Stored data
<<<<

Example coils_window :
  read_bits 1 [true; false; true; true; false] [0; 1; 0; 3] = Ok [1; 1; 6] ∧
  read_bits 1 [true; false; true; true; false] [0; 1; 0; 5] = Ok [0x81; 2] ∧
  read_bits 1 [true; false] [0xFF; 0xFF; 0; 1] = Panic ∧
  read_registers 4 [7; 0x1234] [0; 0; 0; 2] = Ok [4; 4; 0; 7; 0x12; 0x34].
Proof. by vm_compute. Qed.

(** ** What the loops compute *)
Section Loops.
Implicit Types (resp : list Z).

(** The [j]-th coil of a response. *)
Definition coil_bit (resp : list Z) (j : Z) : bool :=
  match resp !! Z.to_nat (2 + j / 8) with Some b => Z.testbit b (j mod 8) | None => false end.

Lemma store_ok b i v : 0 ≤ i < zlen b → store b i v = Ok (<[Z.to_nat i := v]> b).
Proof. intros Hi. unfold store. by replace ((0 <=? i) && (i <? zlen b)) with true by lia. Qed.

Lemma response_ok_ n fc count :
  2 ≤ n → response n fc count = Ok (fc :: count :: replicate (Z.to_nat (n - 2)) 0).
Proof.
  intros Hn. unfold response. replace (Z.to_nat n) with (S (S (Z.to_nat (n - 2)))) by lia.
  cbn [replicate]. rewrite store_ok by (unfold zlen; cbn; lia). cbn [bind].
  change (Z.to_nat 0) with 0%nat. by rewrite store_ok by (unfold zlen; rewrite length_insert; cbn; lia).
Qed.

Lemma response_either n fc count : response n fc count = Panic ∨ ∃ b, response n fc count = Ok b.
Proof. unfold response, store. case_if; cbn [bind]; [case_if|]; eauto. Qed.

>>>>

◆ TASK DESCRIPTION:
Return only what runs from the line containing "read_bits 1 [true; false]" to the last line of the records above, both ends included, exactly as written.

◆ EXERCISE SOLUTION:
  read_bits 1 [true; false] [0xFF; 0xFF; 0; 1] = Panic ∧
  read_registers 4 [7; 0x1234] [0; 0; 0; 2] = Ok [4; 4; 0; 7; 0x12; 0x34].
Proof. by vm_compute. Qed.

(** ** What the loops compute *)
Section Loops.
Implicit Types (resp : list Z).

(** The [j]-th coil of a response. *)
Definition coil_bit (resp : list Z) (j : Z) : bool :=
  match resp !! Z.to_nat (2 + j / 8) with Some b => Z.testbit b (j mod 8) | None => false end.

Lemma store_ok b i v : 0 ≤ i < zlen b → store b i v = Ok (<[Z.to_nat i := v]> b).
Proof. intros Hi. unfold store. by replace ((0 <=? i) && (i <? zlen b)) with true by lia. Qed.

Lemma response_ok_ n fc count :
  2 ≤ n → response n fc count = Ok (fc :: count :: replicate (Z.to_nat (n - 2)) 0).
Proof.
  intros Hn. unfold response. replace (Z.to_nat n) with (S (S (Z.to_nat (n - 2)))) by lia.
  cbn [replicate]. rewrite store_ok by (unfold zlen; cbn; lia). cbn [bind].
  change (Z.to_nat 0) with 0%nat. by rewrite store_ok by (unfold zlen; rewrite length_insert; cbn; lia).
Qed.

Lemma response_either n fc count : response n fc count = Panic ∨ ∃ b, response n fc count = Ok b.
Proof. unfold response, store. case_if; cbn [bind]; [case_if|]; eauto. Qed.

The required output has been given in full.